En ce qui concerne les paramètres de détection des formants, ceux compris dans la liste ci-dessous sont demeurés fixes pendant toute l’analyse :

- Méthode : Burg

- Pré-emphase à partir de : 50,0 Hz - Largeur de la fenêtre : 0,025 s - Intervalle dynamique : 30,0 dB

Le seuil maximal de détection et le nombre de formants à détecter dans l’intervalle ont quant à eux été optimisés pour chaque occurrence, plus d’une configuration étant parfois nécessaire.
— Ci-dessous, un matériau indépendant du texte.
Lemma keyboard_irq_outcome scs : forall fuel s q evs k', typing s q -> (length scs <= fuel)%nat ->
  pending (env s) = (fun b => (false, b)) <$> scs -> decode scs (kbd s) = Some (evs, k') ->
  alternates (last_pressed (last s)) evs -> zlen q + zlen (presses evs) <= CONSOLE_INPUT_BUF_SIZE ->
  wp (keyboard_irq_handler fuel) (fun _ s' => typing s' (q ++ presses evs) /\ kbd s' = k' /\ pending (env s') = [] /\ frame s s') s.
Proof.
  induction scs as [|sc scs IH]; intros fuel s q evs k' Hty Hfuel Hpend Hdec Halt Hroom; cbn [fmap list_fmap] in Hpend.
  - injection Hdec as <- <-. destruct fuel; cbn [keyboard_irq_handler]; wstep; apply wp_status; rewrite Hpend; cbn;
      (split; [split; [apply Hty|cbn; rewrite app_nil_r; apply Hty]|]); by repeat split.
  - destruct fuel as [|fuel]; [cbn in Hfuel; lia|]. apply bind_inv in Hdec as ([key pr] & k1 & E & Hdec). apply bind_inv in Hdec as (evs' & k2 & E' & Hdec).
    injection Hdec as Hevs <-. cbn [keyboard_irq_handler]. wstep. apply wp_status. rewrite Hpend.
    change (Z.land 1 1 =? 0) with false. cbv iota. wstep. unfold keyboard_byte, keyboard_read_scancode. wstep.
    eapply wp_data; [exact Hpend|]. wstep. eapply wp_on_kbd; [exact E|]. cbv beta iota.
    match goal with |- wp _ _ ?x => set (s1 := x) end.
    assert (typing s1 q) as Hty1 by (split; apply Hty). assert (frame s s1) as Hf1 by by repeat split.
    assert (pending (env s1) = (fun b => (false, b)) <$> scs) as Hp1 by done.
    destruct (Z.eqb_spec key 0) as [Ek|Ek].
    + subst key evs. cbn. apply wp_ret. eapply wp_mono; [apply (IH fuel s1 q evs' k2 Hty1); [cbn in Hfuel; lia|done|exact E'|exact Halt|exact Hroom]|].
      intros [] s' (Ha & Hb & Hc & Hd). exact (conj Ha (conj Hb (conj Hc (frame_trans _ _ _ Hf1 Hd)))).
    + subst evs. destruct Halt as (Hk & Hpr & Hne & Halt). change ((key, pr) :: evs') with ([(key, pr)] ++ evs') in *. rewrite presses_app, zlen_app in *.
      pose proof (zlen_nonneg (presses evs')).
      eapply wp_mono; [apply (event_outcome s1 q key pr Hty1 Hk Hpr); [exact Hne|lia]|].
      intros [] s2 (Hty2 & Hkb2 & Hl2 & Hp2 & Hf2). rewrite (app_assoc q). eapply wp_mono; [apply (IH fuel s2 _ evs' k2 Hty2)|].
      * cbn in Hfuel. lia.
      * by rewrite Hp2.
      * rewrite Hkb2. exact E'.
      * by rewrite Hl2.
      * rewrite zlen_app. lia.
      * intros [] s' (Ha & Hb & Hc & Hd). exact (conj Ha (conj Hb (conj Hc (frame_trans _ _ _ Hf1 (frame_trans _ _ _ Hf2 Hd))))).
Qed.

Lemma typable_range c : typable c -> 8 <= c < 256.
Proof.
  intros (Hne & sc & Hsc%in_codes & Hc).
  pose proof (codes_forall (fun sc => let a := char_of false false sc in let b := char_of false true sc in
    ((a =? 0) || (8 <=? a) && (a <? 256)) && ((b =? 0) || (8 <=? b) && (b <? 256))) ltac:(vm_compute; reflexivity) sc Hsc) as Hb.
  cbv beta zeta in Hb. destruct Hc as [E|E]; rewrite E in Hb; clear E; lia.
Qed.

Lemma text_alternates text p : Forall typable text -> p <> 1 -> alternates p (concat ((fun c => [(c, 1); (c, 0)]) <$> text)).
Proof.
  intros H. revert p. induction H as [|c text Hc Ht IH]; intros p Hp; [done|]. cbn. pose proof (typable_range c Hc).
  split_and!; try lia. by apply IH.
Qed.

Lemma text_presses text : presses (concat ((fun c => [(c, 1); (c, 0)]) <$> text)) = text.
Proof. induction text as [|c text IH]; [done|]. cbn [fmap list_fmap concat app]. unfold presses in *. cbn. by rewrite IH. Qed.

(** C27: What is typed is what the console reads: when the scan codes of a text wait in the controller, the keyboard's
    interrupt handler returns, having consumed them all and left the decoder idle, and a console read then returns the
    oldest bytes of what was waiting followed by the text.  Nothing is lost, repeated or reordered whatever the clock
    says and whether Caps Lock is on, as long as the 256 bytes of the ring are enough; mouse, mailboxes and the
    console's view are untouched. *)
Theorem typed_text_is_read s q text max : idle (kbd s) -> typing s q -> last_pressed (last s) <> 1 -> Forall typable text ->
  pending (env s) = (fun b => (false, b)) <$> type_text (caps_lock (kbd s)) text ->
  zlen q + zlen text <= CONSOLE_INPUT_BUF_SIZE -> q ++ text <> [] -> 0 < max ->
  wp (keyboard_irq_handler (length (pending (env s)));; on_env (on_con (console_input_round max)))
    (fun r s' => r = Some (take (Z.to_nat max) (q ++ text)) /\ typing s' (drop (Z.to_nat max) (q ++ text)) /\
       idle (kbd s') /\ caps_lock (kbd s') = caps_lock (kbd s) /\ pending (env s') = [] /\ frame s s') s.
Proof.
  intros Hk Hty Hl Ht Hp Hroom Hne Hmax. destruct (decode_type_text (kbd s) text Hk Ht) as (k' & E & Hk' & Hcaps).
  wstep. eapply wp_mono; [apply (keyboard_irq_outcome (type_text (caps_lock (kbd s)) text) (length (pending (env s))) s q (concat ((fun c => [(c, 1); (c, 0)]) <$> text)) k' Hty)|].
  - rewrite Hp. by rewrite length_fmap.
  - exact Hp.
  - exact E.
  - by apply text_alternates.
  - by rewrite text_presses.
  - intros [] s1 (Hty1 & Hkb1 & Hp1 & Hf1). rewrite text_presses in Hty1. subst k'.
    unfold wp, on_env. cbn. unfold on_con.
    destruct (q ++ text) as [|x l] eqn:Eq; [done|].
    destruct (wp_inv _ _ _ (console_take_outcome (con (env s1)) (x :: l) max (ty_ring _ _ Hty1) ltac:(done) Hmax)) as (r & v & -> & Hsame & -> & Hring & _).
    split; [done|]. split; [split; [apply Hty1|exact Hring]|]. split; [done|]. split; [done|]. split; [done|].
    eapply frame_trans; [exact Hf1|]. by repeat split; try apply Hsame.
Qed.

(** While a window server is registered, a key goes to it and to nobody else: a press or release that does not repeat
    the last event of the same tick is appended to the server's mailbox, from the kernel, as a [WM_INPUT_KEY] request
    carrying the key and its direction, and the console's input is left alone. *)
Theorem key_goes_to_window_server s key pr p q : key <> 0 -> wm (env s) <> 0 -> is_duplicate key pr (ticks (env s)) (last s) = false ->
  Mailbox.process_find_by_pid (wm (env s)) (mail (env s)) = Some p -> mb_rep (mbox p) q -> zlen q < MAX_IPC_MAILBOX_SLOTS ->
  wp (input_keyboard_event_ex key pr) (fun _ s' => con (env s') = con (env s) /\ view (env s') = view (env s) /\
    last s' = mk_last key pr (ticks (env s)) /\
    exists p', Mailbox.process_find_by_pid (wm (env s)) (mail (env s')) = Some p' /\
      mb_rep (mbox p') (q ++ [(0, wm_request WM_INPUT_KEY key pr 0)])) s.
Proof.
  intros Hk Hwm Hdup Hp Hq Hroom. unfold input_keyboard_event_ex. rewrite (proj2 (Z.eqb_neq _ _) Hk). wsteps.
  cbn [ie_ticks desk_env]. rewrite Hdup. wsteps. cbn [env set_last ie_wm_pid desk_env]. rewrite (proj2 (Z.eqb_neq _ _) Hwm). cbn [negb].
  set (r := wm_request WM_INPUT_KEY key pr 0). assert (zlen r = 92) as Hr by done. clearbody r.
  unfold wp, on_env. cbn [ie_send desk_env env set_last]. unfold on_mail, mbind, M_bind. unfold mailbox_send at 1.
  destruct (wp_inv _ _ _ (send_commit_outcome (mail (env s)) (wm (env s)) 0 r 92 p q Hp Hq ltac:(lia) ltac:(lia)))
    as ([c w] & k1 & E & _ & _ & [(Hbig & _)|[(_ & Hfull & _)|(_ & _ & Hres & mb' & Hrep & _ & Hfind)]]); [unfold MAX_IPC_MSG_PAYLOAD in Hbig; lia|lia|].
  injection Hres as -> ->. rewrite (bind_Some _ _ _ _ _ E).
  assert (take (Z.to_nat 92) r = r) as Htake by (apply take_ge; unfold zlen in Hr; lia). rewrite Htake in Hrep.
  pose proof (Hfind (wm (env s))) as Hf. rewrite Z.eqb_refl in Hf. unfold send_wake. destruct (waiter (mbox p)) as [x|].
  - unfold put_state. erewrite bind_Some by done. cbn. split; [done|]. split; [done|]. split; [done|].
    pose proof (find_set_procs x (fun q => mk_proc (Mailbox.pid q) PROCESS_READY (mbox q)) k1 (wm (env s)) ltac:(done)) as Hx.
    rewrite Hf in Hx. destruct (wm (env s) =? x); eexists; (split; [exact Hx|exact Hrep]).
  - cbn. split; [done|]. split; [done|]. split; [done|]. eexists. split; [exact Hf|exact Hrep].
Qed.
End desk.
(* ===== verification/InputDevices.v ===== *)
(** Pointing devices and USB keyboards: the packets of a PS/2 mouse are decoded to the movements they encode,
    the cursor stays on the screen, the initialisation of the mouse depends on the controller, and what a USB
    keyboard's reports make of the table of held keys. *)

From S2P Require Import Prelude Memory Interfaces Heap Mailbox Vfs VfsPipe InputConsole Input InputTyping InputDesk.

(** * The cursor *)

(** Where a movement leads on a screen of the given size. *)
Definition moved (scr : Z * Z) (c : cursor) (dx dy b : Z) : cursor :=
  mk_cursor (Z.max 0 (Z.min (fst scr - 1) (mouse_x c + dx))) (Z.max 0 (Z.min (snd scr - 1) (mouse_y c + dy))) b.

Record on_screen (scr : Z * Z) (c : cursor) : Prop := {
  os_x : 0 <= mouse_x c < fst scr;
  os_y : 0 <= mouse_y c < snd scr;
  os_w : fst scr < 2 ^ 30;
  os_h : snd scr < 2 ^ 30;
}.

Lemma clamp_correct x d limit : 0 <= x < limit -> limit < 2 ^ 31 -> - 2 ^ 31 <= x + d < 2 ^ 31 ->
  clamp (i32 (x + d)) limit = Z.max 0 (Z.min (limit - 1) (x + d)).
Proof.
  intros Hx Hl Hd. unfold clamp. rewrite !i32_small by lia. rewrite (proj2 (Z.eqb_neq limit 0)) by lia. cbn [negb andb].
  destruct (Z.ltb_spec (x + d) 0), (Z.leb_spec limit (if x + d <? 0 then 0 else x + d)); destruct (Z.ltb_spec (x + d) 0); lia || (destruct (Z.leb_spec limit (x + d)); lia) || (destruct (Z.leb_spec limit 0); lia).
Qed.

Lemma moved_on_screen scr c dx dy b : on_screen scr c -> on_screen scr (moved scr c dx dy b).
Proof. intros [????]. split; cbn; lia. Qed.

Section devices.
Context {E : Type} `{!InputEnv E}.

(** C38: The cursor never leaves the screen: whatever movement within the range of an [int] a device reports, the cursor
    is moved by it and stopped at the edges, the buttons are those of the report, and the window server, when there is
    one, is told the new position. *)
Theorem cursor_stays_on_screen (s : input E) dx dy b : ie_ready (env s) -> on_screen (ie_screen (env s)) (pointer s) ->
  - 2 ^ 31 <= mouse_x (pointer s) + dx < 2 ^ 31 -> - 2 ^ 31 <= mouse_y (pointer s) + dy < 2 ^ 31 ->
  wp (input_mouse_event dx dy b) (fun _ s' => let c := moved (ie_screen (env s)) (pointer s) dx dy b in
    pointer s' = c /\ on_screen (ie_screen (env s')) c /\ kbd s' = kbd s /\ mouse s' = mouse s /\ repeat_slots s' = repeat_slots s /\
    ie_ready (env s') /\
    if ie_wm_pid (env s) =? 0 then env s' = env s
    else ie_send (ie_wm_pid (env s)) (wm_request WM_INPUT_MOUSE (mouse_x c) (mouse_y c) b) (env s) = Some (tt, env s')) s.
Proof.
  intros He Hon Hdx Hdy. set (c := moved (ie_screen (env s)) (pointer s) dx dy b). unfold input_mouse_event. wsteps. pose proof Hon as [Hx Hy Hw Hh]. rewrite !clamp_correct by lia.
  change (mk_cursor _ _ b) with c.
  pose proof (moved_on_screen _ _ dx dy b Hon) as Hc. fold c in Hc. cbn [env set_pointer]. destruct (Z.eqb_spec (ie_wm_pid (env s)) 0) as [E0|E0].
  - wstep. by split_and!.
  - unfold wp, on_env. cbn [env set_pointer].
    destruct (wp_inv _ _ _ (ie_send_spec (ie_wm_pid (env s)) (wm_request WM_INPUT_MOUSE (mouse_x c) (mouse_y c) b) (env s) He ltac:(done)))
      as ([] & e & Es & Hr & _ & _ & Hscr). change (mouse_x c) with (Z.max 0 (Z.min (fst (ie_screen (env s)) - 1) (mouse_x (pointer s) + dx))) in Es.
    change (mouse_y c) with (Z.max 0 (Z.min (snd (ie_screen (env s)) - 1) (mouse_y (pointer s) + dy))) in Es. rewrite Es. cbn.
    by rewrite Hscr.
Qed.
End devices.

(** * Packets of the PS/2 mouse *)

(** A movement: right, up, buttons. *)
Record motion := mk_motion { right : Z; up : Z; buttons : Z }.
Definition motion_ok (m : motion) : Prop := -256 <= right m < 256 /\ -256 <= up m < 256 /\ 0 <= buttons m < 8.

(** The three bytes a mouse sends: nine-bit displacements in two's complement, the sign bits in the first byte. *)
Definition encode_motion (m : motion) : list Z :=
  [8 + buttons m + (if right m <? 0 then 16 else 0) + (if up m <? 0 then 32 else 0); right m mod 256; up m mod 256].

Lemma extend_correct d : -256 <= d < 256 -> extend (d <? 0) (d mod 256) = d.
Proof.
  intros Hd. destruct (Z.ltb_spec d 0) as [Hn|Hn]; cbn; [|apply Z.mod_small; lia].
  assert (forall k, 0 <= k < 256 -> (i32 (Z.lor ((k - 256) mod 256) 0xFFFFFF00) =? k - 256) = true) as H.
  { intros k Hk. assert (forallb (fun k => i32 (Z.lor ((k - 256) mod 256) 0xFFFFFF00) =? k - 256) (seqZ 0 256) = true) as Hf by (vm_compute; reflexivity).
    rewrite forallb_forall in Hf. apply Hf, list_elem_of_In, elem_of_seqZ. lia. }
  specialize (H (d + 256) ltac:(lia)). replace (d + 256 - 256) with d in H by lia. by apply Z.eqb_eq in H.
Qed.

Lemma header_bits b (sx sy : bool) : 0 <= b < 8 -> let h := 8 + b + (if sx then 16 else 0) + (if sy then 32 else 0) in
  Z.land h 8 <> 0 /\ Z.land h 0xC0 = 0 /\ negb (Z.land h 0x10 =? 0) = sx /\ negb (Z.land h 0x20 =? 0) = sy /\ Z.land h 7 = b.
Proof.
  intros Hb. assert (b = 0 \/ b = 1 \/ b = 2 \/ b = 3 \/ b = 4 \/ b = 5 \/ b = 6 \/ b = 7) as H by lia.
  destruct H as [->|[->|[->|[->|[->|[->|[->| ->]]]]]]], sx, sy; vm_compute; (split; [discriminate|]); by repeat split.
Qed.

Section packets.
Context {HS : Type} `{!BlockAllocator HS}.
Implicit Types (s : input (desk (HS := HS))).

(** One interrupt per byte. *)
Fixpoint mouse_irqs (n : nat) : M (input (desk (HS := HS))) unit :=
  match n with O => mret tt | S n => mouse_irq_handler;; mouse_irqs n end.

(** The state between packets: [rest] are the bytes of the mouse still in the controller. *)
Record between s (rest : list Z) : Prop := {
  bw_init : mouse_initialized (mouse s) = true;
  bw_index : packet_index (mouse s) = 0;
  bw_len : zlen (packet (mouse s)) = 3;
  bw_wm : wm (env s) = 0;
  bw_screen : on_screen (pixels (env s)) (pointer s);
  bw_pending : pending (env s) = (fun b => (true, b)) <$> rest;
}.

Definition taken s m l : input (desk (HS := HS)) :=
  mk_input _ (kbd s) (last s) (pointer s) m (repeat_slots s) (set_pending ((fun b => (true, b)) <$> l) (env s)).

(** A byte before the last of its packet. *)
Lemma irq_first s b l : mouse_initialized (mouse s) = true -> packet_index (mouse s) = 0 -> zlen (packet (mouse s)) = 3 ->
  pending (env s) = (fun b => (true, b)) <$> b :: l -> Z.land b 8 <> 0 ->
  mouse_irq_handler s = Some (tt, taken s (mk_mouse true (<[0%nat := b]> (packet (mouse s))) 1) l).
Proof.
  intros Hi Hx Hl Hp Hb. unfold mouse_irq_handler. erewrite bind_Some by done. rewrite Hi. cbn [negb].
  assert (inb PS2_STATUS_PORT s = Some (0x21, s)) as Es by (unfold inb, on_env; cbn; rewrite Hp; cbn; by destruct s).
  rewrite (bind_Some _ _ _ _ _ Es). change (Z.land 0x21 0x20 =? 0) with false. cbv iota.
  erewrite bind_Some by (unfold inb, on_env; cbn; unfold controller_in; cbn; by rewrite Hp). cbn [fst snd]. rewrite Hx. 
  rewrite (proj2 (Z.eqb_neq _ _) Hb). cbn [andb Z.eqb]. erewrite bind_Some by (unfold lift; by rewrite zset_in by lia). done.
Qed.

(** A byte without bit 3 cannot start a packet. *)
Lemma irq_stray s b l : mouse_initialized (mouse s) = true -> packet_index (mouse s) = 0 ->
  pending (env s) = (fun b => (true, b)) <$> b :: l -> Z.land b 8 = 0 -> mouse_irq_handler s = Some (tt, taken s (mouse s) l).
Proof.
  intros Hi Hx Hp Hb. unfold mouse_irq_handler. erewrite bind_Some by done. rewrite Hi. cbn [negb].
  assert (inb PS2_STATUS_PORT s = Some (0x21, s)) as Es by (unfold inb, on_env; cbn; rewrite Hp; cbn; by destruct s).
  rewrite (bind_Some _ _ _ _ _ Es). change (Z.land 0x21 0x20 =? 0) with false. cbv iota.
  erewrite bind_Some by (unfold inb, on_env; cbn; unfold controller_in; cbn; by rewrite Hp). cbn [fst snd]. rewrite Hx, Hb. done.
Qed.

(** The second and the third byte. *)
Lemma irq_second s p0 p1 p2 b l : mouse s = mk_mouse true [p0; p1; p2] 1 -> pending (env s) = (fun b => (true, b)) <$> b :: l ->
  mouse_irq_handler s = Some (tt, taken s (mk_mouse true [p0; b; p2] 2) l).
Proof.
  intros Hm Hp. unfold mouse_irq_handler. erewrite bind_Some by done. rewrite Hm. cbn [negb mouse_initialized].
  assert (inb PS2_STATUS_PORT s = Some (0x21, s)) as Es by (unfold inb, on_env; cbn; rewrite Hp; cbn; by destruct s).
  rewrite (bind_Some _ _ _ _ _ Es). change (Z.land 0x21 0x20 =? 0) with false. cbv iota.
  erewrite bind_Some by (unfold inb, on_env; cbn; unfold controller_in; cbn; by rewrite Hp). reflexivity.
Qed.

Lemma irq_third s p0 p1 p2 b l : mouse s = mk_mouse true [p0; p1; p2] 2 -> pending (env s) = (fun b => (true, b)) <$> b :: l ->
  Z.land p0 0xC0 = 0 ->
  mouse_irq_handler s = input_mouse_event (extend (negb (Z.land p0 0x10 =? 0)) p1) (- extend (negb (Z.land p0 0x20 =? 0)) b) (Z.land p0 7)
    (taken s (mk_mouse true [p0; p1; b] 0) l).
Proof.
  intros Hm Hp H0. unfold mouse_irq_handler. erewrite bind_Some by done. rewrite Hm. cbn [negb mouse_initialized].
  assert (inb PS2_STATUS_PORT s = Some (0x21, s)) as Es by (unfold inb, on_env; cbn; rewrite Hp; cbn; by destruct s).
  rewrite (bind_Some _ _ _ _ _ Es). change (Z.land 0x21 0x20 =? 0) with false. cbv iota.
  erewrite bind_Some by (unfold inb, on_env; cbn; unfold controller_in; cbn; by rewrite Hp). cbv beta. cbn [packet_index packet]. change (2 =? 0) with false. cbn [andb].
  erewrite bind_Some by reflexivity. erewrite bind_Some by reflexivity. cbv beta. change (2 + 1 <? 3) with false. cbv iota.
  erewrite bind_Some by reflexivity. erewrite bind_Some by reflexivity. rewrite H0. cbn [negb Z.eqb].
  erewrite bind_Some by reflexivity. erewrite bind_Some by reflexivity. reflexivity.
Qed.

Definition tracks s s' : Prop :=
  kbd s' = kbd s /\ last s' = last s /\ repeat_slots s' = repeat_slots s /\ con (env s') = con (env s) /\ mail (env s') = mail (env s) /\ pixels (env s') = pixels (env s).

Lemma tracks_trans s1 s2 s3 : tracks s1 s2 -> tracks s2 s3 -> tracks s1 s3.
Proof. unfold tracks. intros (?&?&?&?&?&?) (?&?&?&?&?&?). split_and!; congruence. Qed.

(** Without a window server a movement changes the cursor and nothing else. *)
Lemma mouse_event_quiet s dx dy b : wm (env s) = 0 -> on_screen (pixels (env s)) (pointer s) ->
  - 2 ^ 30 <= dx < 2 ^ 30 -> - 2 ^ 30 <= dy < 2 ^ 30 ->
  input_mouse_event dx dy b s = Some (tt, set_pointer (moved (pixels (env s)) (pointer s) dx dy b) s).
Proof.
  intros Hwm [Hx Hy Hw Hh] Hdx Hdy. unfold input_mouse_event. erewrite bind_Some by done. erewrite bind_Some by done. cbv beta zeta.
  cbn [ie_screen desk_env]. rewrite !clamp_correct by lia. erewrite bind_Some by done. erewrite bind_Some by done. cbn [ie_wm_pid desk_env env set_pointer].
  rewrite Hwm. done.
Qed.

Lemma packet_outcome s m rest k : motion_ok m -> between s (encode_motion m ++ rest) ->
  exists s', mouse_irqs (3 + k) s = mouse_irqs k s' /\ between s' rest /\ tracks s s' /\
    pointer s' = moved (pixels (env s)) (pointer s) (right m) (- up m) (buttons m).
Proof.
  intros (Hr & Hu & Hb) [Hi Hx Hl Hwm Hon Hp]. unfold encode_motion in Hp. cbn [app] in Hp.
  destruct (header_bits (buttons m) (right m <? 0) (up m <? 0) Hb) as (H8 & HC0 & Hsx & Hsy & H7).
  set (h := 8 + _ + _ + _) in *. cbn [plus mouse_irqs].
  destruct (packet (mouse s)) as [|p0 [|p1 [|p2 [|]]]] eqn:Ep; try (unfold zlen in Hl; cbn in Hl; lia).
  rewrite (bind_Some _ _ _ _ _ (irq_first s h _ Hi Hx ltac:(by rewrite Ep) Hp H8)). cbv beta. rewrite Ep. cbn [insert list_insert].
  set (s1 := taken s _ _). set (s2 := taken s1 (mk_mouse true [h; right m mod 256; p2] 2) (up m mod 256 :: rest)).
  rewrite (bind_Some _ _ _ _ _ (irq_second s1 h p1 p2 (right m mod 256) (up m mod 256 :: rest) eq_refl eq_refl)). fold s2. cbv beta.
  pose proof (irq_third s2 h (right m mod 256) p2 (up m mod 256) rest eq_refl eq_refl HC0) as E3.
  rewrite Hsx, Hsy, H7, !extend_correct in E3 by done. rewrite mouse_event_quiet in E3 by (done || lia).
  rewrite (bind_Some _ _ _ _ _ E3). cbv beta. eexists. split; [reflexivity|]. split; [|by split_and!].
  split; try done. by apply moved_on_screen.
Qed.

Lemma strays_outcome l rest k s : Forall (fun b => Z.land b 8 = 0) l -> between s (l ++ rest) ->
  exists s', mouse_irqs (length l + k) s = mouse_irqs k s' /\ between s' rest /\ tracks s s' /\ pointer s' = pointer s.
Proof.
  intros H. revert s. induction H as [|b l Hb Hl IH]; intros s Hs; [by exists s|]. cbn [length plus mouse_irqs app].
  rewrite (bind_Some _ _ _ _ _ (irq_stray s b (l ++ rest) (bw_init _ _ Hs) (bw_index _ _ Hs) (bw_pending _ _ Hs) Hb)). cbv beta.
  destruct (IH (taken s (mouse s) (l ++ rest))) as (s' & E & Hs' & Ht & Hp); [by destruct Hs|].
  exists s'. rewrite E. split_and!; try done.
Qed.

Lemma motions_outcome ms : forall s rest k, Forall motion_ok ms -> between s (concat (encode_motion <$> ms) ++ rest) ->
  exists s', mouse_irqs (length (concat (encode_motion <$> ms)) + k) s = mouse_irqs k s' /\ between s' rest /\ tracks s s' /\
    pointer s' = fold_left (fun c m => moved (pixels (env s)) c (right m) (- up m) (buttons m)) ms (pointer s).
Proof.
  induction ms as [|m ms IH]; intros s rest k Hms Hs; [by exists s|]. apply Forall_cons in Hms as [Hm Hms].
  cbn [fmap list_fmap concat fold_left] in *. rewrite <- app_assoc in Hs. rewrite length_app, <- Nat.add_assoc. change (length (encode_motion m)) with 3%nat.
  destruct (packet_outcome s m _ (length (concat (encode_motion <$> ms)) + k) Hm Hs) as (s1 & E1 & Hs1 & Ht1 & Hp1).
  destruct (IH s1 rest k Hms Hs1) as (s' & E' & Hs' & Ht' & Hp'). exists s'. rewrite E1, E'. split_and!; [done|done|by eapply tracks_trans|].
  rewrite Hp', Hp1. by destruct Ht1 as (_ & _ & _ & _ & _ & ->).
Qed.

(** The packets of a mouse are decoded to the movements they encode: after any bytes that cannot start a packet, a
    sequence of packets, delivered one byte per interrupt, moves the cursor by exactly these movements, in order, each
    stopped at the edges of the screen, with the buttons of the last; the keyboard, the console and the mailboxes are
    not touched, and the driver is ready for the next packet. *)
Theorem mouse_roundtrip s stray ms : Forall (fun b => Z.land b 8 = 0) stray -> Forall motion_ok ms ->
  between s (stray ++ concat (encode_motion <$> ms)) ->
  exists s', mouse_irqs (length (pending (env s))) s = Some (tt, s') /\ between s' [] /\ tracks s s' /\
    pointer s' = fold_left (fun c m => moved (pixels (env s)) c (right m) (- up m) (buttons m)) ms (pointer s).
Proof.
  intros Hl Hms Hs. rewrite (bw_pending _ _ Hs), length_fmap, length_app.
  destruct (strays_outcome stray _ (length (concat (encode_motion <$> ms))) s Hl Hs) as (s1 & E1 & Hs1 & Ht1 & Hp1).
  rewrite <- (app_nil_r (concat _)) in Hs1. destruct (motions_outcome ms s1 [] 0 Hms Hs1) as (s' & E' & Hs' & Ht' & Hp').
  rewrite Nat.add_0_r in E'. exists s'. rewrite E1, E'. split_and!; [done|done|by eapply tracks_trans|].
  rewrite Hp', Hp1. by destruct Ht1 as (_ & _ & _ & _ & _ & ->).
Qed.
End packets.

Definition demo_mouse (bytes : list Z) : input (desk (HS := heap)) :=
  set_mouse (mk_mouse true [0; 0; 0] 0) (demo_desk 0 ((fun b => (true, b)) <$> bytes)).

(** A stray byte, a movement right and down with the left button, and one far beyond the left edge. *)
Lemma mouse_roundtrip_witness :
  let ms := [mk_motion 100 (-50) 1; mk_motion (-200) 0 0] in
  exists s', mouse_irqs 7 (demo_mouse (0x46 :: concat (encode_motion <$> ms))) = Some (tt, s') /\ pointer s' = mk_cursor 0 50 0.
Proof.
  intros ms. destruct (mouse_roundtrip (demo_mouse (0x46 :: concat (encode_motion <$> ms))) [0x46] ms) as (s' & E & _ & _ & Hp).
  - by repeat constructor.
  - repeat constructor; cbn; lia.
  - by split.
  - exists s'. split; [exact E|]. rewrite Hp. vm_compute. reflexivity.
Defined.

Lemma cursor_stays_on_screen_witness :
  let s := demo_desk 9 [] in exists s', input_mouse_event 1000 (-5) 2 s = Some (tt, s') /\ pointer s' = mk_cursor 799 0 2.
Proof.
  intros s. assert (ie_ready (env s)) as He.
  { split; [apply demo_inv|]. split; [exists []; apply demo_ring|constructor]. }
  destruct (wp_inv _ _ _ (cursor_stays_on_screen s 1000 (-5) 2 He ltac:(split; cbn; lia) ltac:(cbn; lia) ltac:(cbn; lia))) as ([] & s' & E & Hp & _).
  exists s'. split; [exact E|]. rewrite Hp. vm_compute. reflexivity.
Defined.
En dépit de ces précautions, certaines valeurs sont manquantes, en particulier le F3 de /o/ et de /u/ sur une partie ou la totalité de la durée, représentant 0,71 % de l’ensemble des mesures formantiques possibles et 1,98 % des mesures de F3 possibles.

La durée et la fréquence des trois premiers formants à 25 %, à 50 % et à 75 % de la durée ont été relevées automatiquement au moyen d’un script Praat reproduit en Annexe 4. La valeur brute des indices acoustiques relevés, exprimée en hertz ou en secondes, a été utilisée pour nos représentations et analyses. Nous reviendrons brièvement sur ce choix de ne pas normaliser les données dans la section décrivant les analyses statistiques (5.6.1).